**RECORDS SUPPLIED**:
(** A reply that was known to fit. *)
Lemma safe_error_fits c r (Q : reply -> Prop) :
  fresh r -> sizeof_mig_reply_error_t <= rcv -> (forall r', replied r' -> result r' = MACH_MSG_SUCCESS -> Q r') ->
  safe (error rcv c r) Q.
Proof.
  intros Hr Hs HQ. unfold error, require. rewrite (proj2 (Z.leb_le _ _)) by done.
  apply safe_bind, safe_done. cbn. apply safe_put; [done|done|done|].
  intros r' H. apply HQ; [by eapply sized_replied|apply H].
Qed.

Lemma safe_scalar_fits n c v r (Q : reply -> Prop) :
  Z.of_nat n <= 8 -> fresh r -> sizeof_mig_reply_error_t + Z.of_nat n <= rcv ->
  (forall r', replied r' -> result r' = MACH_MSG_SUCCESS -> Q r') -> safe (scalar_reply rcv n c v r) Q.
Proof.
  intros Hn Hr Hs HQ. unfold scalar_reply. destruct (negb _); [apply safe_error_fits; by try lia|].
  unfold require. rewrite (proj2 (Z.leb_le _ _)) by done. apply safe_bind, safe_done. cbn [negb].
  apply safe_put; [done| |done|intros r' H; apply HQ; [by eapply sized_replied|apply H]].
  rewrite blen_app, !blen_le_bytes. unfold sizeof_mig_reply_error_t. lia.
Qed.

Lemma answered_once c s r : result r = MACH_MSG_SUCCESS -> replied r -> correct s (r, (ask mach c s).2).
Proof. intros Hr H. split; [done|]. apply ask_one. cbn. by rewrite Hr. Qed.

Lemma queried c s r : is_query c = true -> replied r -> correct s (r, (ask mach c s).2).
Proof. intros Hq H. split; [done|]. by apply ask_one. Qed.

Lemma version_length_range bs : 0 <= version_length bs <= 512 /\ (version_length bs < 512 -> version_length bs < blen bs).
Proof.
  unfold version_length. destruct (find_zero _) as [i|] eqn:E; cbn; [|lia].
  apply find_zero_spec in E. unfold blen in *. rewrite length_take in E. lia.
Qed.

Lemma round_up_words n : 0 <= n < 2 ^ 16 -> n <= Z.land (n + 3) (UINT32_MAX - 3) <= n + 3.
Proof.
  intros Hn. change (UINT32_MAX - 3) with (Z.ldiff (Z.ones 32) (Z.ones 2)).
  rewrite Z.ldiff_land, Z.land_assoc, Z.land_ones, Z.mod_small by lia. rewrite <- Z.ldiff_land, Z.ldiff_ones_r by lia.
  rewrite Z.shiftr_div_pow2, Z.shiftl_mul_pow2 by lia. change (2 ^ 2) with 4.
  pose proof (Z.div_mod (n + 3) 4 ltac:(done)). pose proof (Z.mod_pos_bound (n + 3) 4 ltac:(done)). lia.
Qed.

Lemma serve_version_safe remote args r s :
  fresh r -> safe (serve mach host_kernel_version remote args rcv r s) (correct s).
Proof.
  intros Hr. cbn [serve]. set (c := {| called := _; target := _; arguments := _ |}).
  pose proof (fun r => queried c s r eq_refl) as Hq. destruct (ask mach c s) as [a s1]. cbn [snd] in Hq.
  destruct (negb _); [by apply safe_bind, safe_error|]. cbv zeta.
  destruct (version_length_range (version a)) as [Hl Hlt].
  destruct (Z.leb_spec 512 (version_length (version a))); [by apply safe_bind, safe_error|]. specialize (Hlt ltac:(lia)).
  set (count := version_length (version a) + 1). assert (count <= 512) by lia. assert (0 < count <= blen (version a)) by lia.
  pose proof (round_up_words count ltac:(lia)) as Hw.
  apply safe_bind, safe_require; [done|lia|intros Hs; cbn [negb]|intros; by apply Hq].
  apply safe_bind, safe_put; [done| |done|intros r' H'; apply Hq; by eapply sized_replied].
  assert (Z.land (count + 3) (UINT32_MAX - 3) <= 512) as Hw'.
  { destruct (Z.eq_dec count 512) as [->|]; [done|]. destruct (Z.eq_dec count 511) as [->|]; [done|].
    destruct (Z.eq_dec count 510) as [->|]; [done|]. lia. }
  rewrite !blen_app, !blen_le_bytes, blen_sub; [lia|lia|lia|].
  rewrite blen_app, blen_sub, blen_zeros by lia. lia.
Qed.

Lemma serve_clock_safe remote args r s :
  fresh r -> 0 <= nth 1 args 0 -> safe (serve mach clock_get_attributes remote args rcv r s) (correct s).
Proof.
  intros Hr Hn. cbn [serve].
  destruct (Z.ltb_spec 1 (nth 1 args 0)); [apply safe_bind, safe_error; [done|intros; split; [done|apply effects_none]]|].
  unfold clock_capacity.
  apply safe_bind, safe_require; [done|lia|intros Hs; cbn [negb]|intros; split; [done|apply effects_none]].
  set (c := {| called := _; target := _; arguments := _ |}).
  pose proof (fun r => queried c s r eq_refl) as Hq. destruct (ask_effects c s) as (_ & _ & Ha).
  destruct (ask mach c s) as [a s1]. cbn [fst snd] in *.
  destruct (negb _); [by apply safe_bind, safe_error|].
  destruct (_ || _) eqn:Eb; [by apply safe_bind, safe_error|]. apply orb_false_iff in Eb as [E1%Z.ltb_ge E2%Z.ltb_ge]. cbv zeta.
  apply safe_bind, safe_put; [done| |lia|intros r' H'; apply Hq; eapply sized_replied; [|done]; lia].
  rewrite !blen_app, !blen_le_bytes, blen_sub; rewrite ?blen_le_bytes; lia.
Qed.

(** A request of the table, behind the preflight. *)
Lemma serve_safe k remote args r s :
  fresh r -> reply_size k <= rcv -> (forall x, x ∈ args -> 0 <= x) ->
  safe (serve mach k remote args rcv r s) (correct s).
Proof.
  intros Hr Hs Ha. destruct k; try (by apply serve_version_safe);
    try (apply serve_clock_safe; [done|]; destruct (nth_in_or_default 1 args 0) as [Hi| ->]; [by apply Ha, list_elem_of_In|done]);
    cbn [serve reply_size] in *; unfold sizeof_mig_reply_error_t in *;
    match goal with |- safe (let '(_, _) := ask _ ?c _ in _) _ =>
      pose proof (fun r => answered_once c s r) as Hq; destruct (ask mach c s) as [a s1]; cbn [snd] in Hq end.
  all: apply safe_bind; first [apply safe_scalar_fits|apply safe_error_fits]; unfold sizeof_mig_reply_error_t; try lia; try done;
    intros r' H1 H2; by apply Hq.
Qed.

(** ** The two handlers *)

Lemma words_nonneg n bs : Forall byte_ok bs -> forall x, x ∈ words n bs -> 0 <= x.
Proof.
  revert bs. induction n as [|n IH]; intros bs Hb x; cbn [words]; [by intros ?%elem_of_nil|].
  intros [->|Hx]%elem_of_cons.
  - pose proof (le_int_range (take 4 bs) (Forall_take _ _ _ Hb)). lia.
  - by eapply IH, Hx; apply Forall_drop.
Qed.

Lemma routine_bounds k : reply_size k <= 44 /\ 36 <= reply_size k.
Proof. destruct k; cbn; unfold sizeof_mig_reply_error_t; lia. Qed.

(** The request is inside the buffer when its size is the one sent. *)
Lemma read_arguments_safe k message (Q : option (list Z) -> Prop) :
  Forall byte_ok message -> request_size k <= blen message -> Q None ->
  (forall args, (forall x, x ∈ args -> 0 <= x) -> Q (Some args)) -> safe (read_arguments k message) Q.
Proof.
  intros Hb Hl H1 H2. unfold read_arguments, request_size, sizeof_mach_msg_header_t in *.
  destruct (argument_count k) as [|n]; [apply safe_done, H2; by intros x ?%elem_of_nil|].
  apply safe_bind, safe_fetch; [done|done|lia|]. destruct (negb _); [by apply safe_done|].
  apply safe_bind, safe_fetch; [done|lia|lia|]. apply safe_done, H2, words_nonneg. by apply Forall_sub.
Qed.

Definition handled (id : Z) (s : trap_state P) (o : option (reply * trap_state P)) : Prop :=
  match o with Some o => correct s o /\ is_Some (routine_of id) | None => routine_of id = None end.

Lemma simple_safe send bits message s :
  Forall byte_ok message -> blen message = L -> send <= L ->
  safe (HandleGuestSimpleMachMessage mach send rcv bits message s) (handled (le_int (sub message at_id 4)) s).
Proof.
  intros Hb Hl Hs. unfold HandleGuestSimpleMachMessage, sizeof_mach_msg_header_t in *.
  apply safe_bind, safe_word; [done|unfold at_id; lia|]. intros id <-. unfold handled.
  destruct (routine_of id) as [k|]; [|done].
  assert (fresh {| text := message; result := MACH_MSG_SUCCESS |}) as Hf by done.
  apply safe_bind, safe_word; [done|unfold at_size; lia|]. intros size _.
  destruct (_ || _ || _) eqn:Eb.
  { apply safe_bind, safe_error; [done|]. intros r' H. apply safe_done. split; [split; [done|apply effects_none]|done]. }
  rewrite !orb_false_iff, !negb_false_iff, !Z.eqb_eq in Eb. destruct Eb as [[-> _] _].
  apply safe_bind, read_arguments_safe; [done|lia| |].
  { apply safe_bind, safe_error; [done|]. intros r' H. apply safe_done. split; [split; [done|apply effects_none]|done]. }
  intros args Ha. pose proof (routine_bounds k).
  apply safe_bind, safe_require; [done|lia|intros Hk; cbn [negb]|intros; split; [split; [done|apply effects_none]|done]].
  apply safe_bind, safe_word; [done|cbn; unfold at_remote_port; lia|]. intros remote _.
  apply safe_bind. eapply safe_mono; [by apply serve_safe|]. by intros o Ho.
Qed.

Lemma port_request_safe message (Q : bool -> Prop) : 60 <= blen message -> (forall b, Q b) -> safe (read_port_request message) Q.
Proof.
  intros Hl HQ. unfold read_port_request. apply safe_bind, safe_word; [done|lia|]. intros count _.
  unfold u8_at. apply safe_bind, safe_fmap, safe_fetch; [done|done|lia|].
  apply safe_bind, safe_fmap, safe_fetch; [done|done|lia|].
  apply safe_bind, safe_fetch; [done|done|lia|]. by apply safe_done.
Qed.

Lemma exception_ok_safe id send bits message (Q : bool -> Prop) :
  blen message = L -> send <= L -> (forall b, Q b) -> safe (exception_request_ok id send bits message) Q.
Proof.
  intros Hl Hs HQ. unfold exception_request_ok, sizeof_mach_msg_header_t in *.
  apply safe_bind, safe_word; [done|unfold at_size; lia|]. intros size _. destruct (is_exception_query id).
  - destruct (_ || _) eqn:Eb; [by apply safe_done|].
    rewrite !orb_false_iff, !negb_false_iff, !Z.eqb_eq in Eb. destruct Eb as [[_ ->] _].
    apply safe_bind, safe_fetch; [done|done|lia|]. by apply safe_done.
  - destruct (_ || _) eqn:Eb; [by apply safe_done|].
    rewrite !orb_false_iff, !negb_false_iff, !Z.eqb_eq in Eb. destruct Eb as [[_ ->] _].
    apply port_request_safe; [lia|done].
Qed.

(** The requests of HandleGuestExceptionPortMessage. *)
Definition exception_id (id : Z) : bool :=
  is_thread_request id || is_exception_query id || (id =? 3413) || (id =? 3415).

Lemma exception_safe send bits message :
  blen message = L -> send <= L ->
  safe (HandleGuestExceptionPortMessage mach_task_self send rcv bits message)
    (fun o => match o with
              | Some r => replied r /\ exception_id (le_int (sub message at_id 4)) = true
              | None => exception_id (le_int (sub message at_id 4)) = false
              end).
Proof.
  intros Hl Hs. unfold HandleGuestExceptionPortMessage, sizeof_mach_msg_header_t in *.
  apply safe_bind, safe_word; [done|unfold at_id; lia|]. intros id <-. cbv zeta.
  assert (exception_id id = negb (negb (is_thread_request id) && negb (is_exception_query id) && negb (id =? 3413) && negb (id =? 3415)))
    as He by (unfold exception_id; by rewrite !negb_andb, !negb_involutive).
  destruct (_ && _); cbn [negb] in He; [done|].
  apply safe_bind, safe_require; [done|done|intros Hk; cbn [negb]|done].
  apply safe_bind, exception_ok_safe; [done|done|]. intros valid.
  apply safe_bind, safe_word; [done|unfold at_remote_port; lia|]. intros remote _.
  apply safe_bind, safe_put; [done|done|done|]. intros r' H. split; [by eapply sized_replied|done].
Qed.

(** ** Requests answered in place *)

Lemma safe_set_size size r (Q : reply -> Prop) :
  fresh r -> 0 <= size < 2 ^ 32 -> (forall r', sized size r' -> Q r') -> safe (set_size size r) Q.
Proof.
  intros [Hl Hr] Hs HQ. unfold set_size, sizeof_mach_msg_header_t, at_size in *.
  apply safe_bind, safe_store; [done|rewrite blen_le_bytes; lia|]. apply HQ. split; [split; [|done]|]; cbn [text].
  - rewrite blen_splice; rewrite ?blen_le_bytes; lia.
  - by apply size_written.
Qed.

Lemma safe_set_bytes off bs r n (Q : reply -> Prop) :
  sized n r -> 24 <= off -> off + blen bs <= L -> (forall r', sized n r' -> Q r') -> safe (set_bytes off bs r) Q.
Proof.
  intros [[Hl Hr] Hn] Ho Hb HQ. unfold set_bytes. pose proof (blen_nonneg bs).
  apply safe_bind, safe_store; [lia|lia|]. apply HQ. split; [split; [|done]|]; cbn [text].
  - rewrite blen_splice; lia.
  - by rewrite sub_splice_before by (unfold at_size; lia).
Qed.

Lemma safe_set_code c r n (Q : reply -> Prop) :
  sized n r -> 36 <= L -> (forall r', sized n r' -> Q r') -> safe (set_code c r) Q.
Proof.
  intros [[Hl Hr] Hn] Hb HQ. unfold set_code. apply safe_bind, safe_store; [done|change (blen NDR_record) with 8; lia|].
  apply safe_bind, safe_store; [done|rewrite blen_splice, blen_le_bytes; [lia|done|change (blen NDR_record) with 8; lia]|].
  change (blen NDR_record) with 8 in *.
  apply HQ. split; [split; [|done]|]; cbn [text].
  - rewrite !blen_splice; rewrite ?blen_le_bytes, ?blen_splice; try done; change (blen NDR_record) with 8; lia.
  - rewrite !sub_splice_before; rewrite ?blen_le_bytes, ?blen_splice; try done; unfold at_size; change (blen NDR_record) with 8; lia.
Qed.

**WORK TO COMPLETE**: The required output is each line of the entries that contains the word "option".

**ANSWER**:
Lemma read_arguments_safe k message (Q : option (list Z) -> Prop) :
Definition handled (id : Z) (s : trap_state P) (o : option (reply * trap_state P)) : Prop :=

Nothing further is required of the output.